What this analysis is missing is that the power equation (P = n x Q x fuel flow rate ) is true for the same engine 5.3 vs 5.3 or 6.2 vs 6.2.
But comparing 6.2 vs 5.3 the main difference is the displacement. The flow rate equation for fuel even shows a direct proportionality to displacement. The 6.2 will draw more air and require more fuel for a given afr.

Here is why.

Fuel flow rate is dependent on afr. There is only a specific range of afr where a combustible mix can occur.

Take 14.7.

We will assume air density, in cylinder, is same between 5.3 and 6.2.

It may be different at extremes of engine operation, but not enough to alter the outcome of the discussion.

For ease of illustration let's say the air density in cylinder is 1 kg/L.

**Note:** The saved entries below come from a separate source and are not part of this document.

(** An [async] method: the state it leaves and how its promise stands. *)
Definition Async (A : Type) : Type := CouchDataStore -> Settled A * CouchDataStore.

Definition resolve {A} (a : A) : Async A := fun st => (Fulfilled a, st).

(** [await m] followed by [k]: a pending or rejected [m] ends the method
    there. *)
Definition await {A B} (m : Async A) (k : A -> Async B) : Async B :=
  fun st =>
    match m st with
    | (Fulfilled a, st') => k a st'
    | (Pending, st') => (Pending, st')
    | (Rejected e, st') => (Rejected e, st')
    end.

(** [try { await m; k } catch (e) { h }] where [k] cannot throw. *)
Definition try_await {A B} (m : Async A) (k : A -> Async B) (h : Error -> Async B)
  : Async B :=
  fun st =>
    match m st with
    | (Fulfilled a, st') => k a st'
    | (Pending, st') => (Pending, st')
    | (Rejected e, st') => h e st'
    end.

(** [connect]: the look-up of the database is not awaited, so its [catch]
    never runs; the change feed is attached and followed.  Neither
    [ready] nor [connected] is assigned, and nothing is emitted on
    [_emitter]. *)
Definition connect : Async unit :=
  fun st => (Fulfilled tt, set_feed true st).

(** [ensureReady], called on behalf of [c]: resolved when [ready], else a
    promise that a [once('connected')] listener would resolve. *)
Definition ensureReady (c : Call) : Async unit :=
  fun st =>
    if ready st then (Fulfilled tt, st)
    else (Pending, set__emitter (_emitter st ++ [c]) st).

(** A request to the server as a promise. *)
Definition request {A} (r : Docs -> Error + A) : Async A :=
  fun st => match r (db st) with
            | inr a => (Fulfilled a, st)
            | inl e => (Rejected e, st)
            end.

A 5.3 will have 5.3L x 1kg/L = 5.3 kg of air. To get 14.7 afr, then the fuel will have to be 5.3kg/14.7 = 0.36 kg fuel. 5.3 kg air/ 0.36 kg fuel = 14.7.

A 6.2, following same method, will have 0.42kg of fuel.

Since this is over the same time scale this is also the flow rate of fuel.

You can see then that the 5.3 will have less fuel than 6.2 at same afr.

So...with less fuel in this equation P = n x Q x fuel flow rate, it will not have the same power, P, as a 6.2 at the same afr.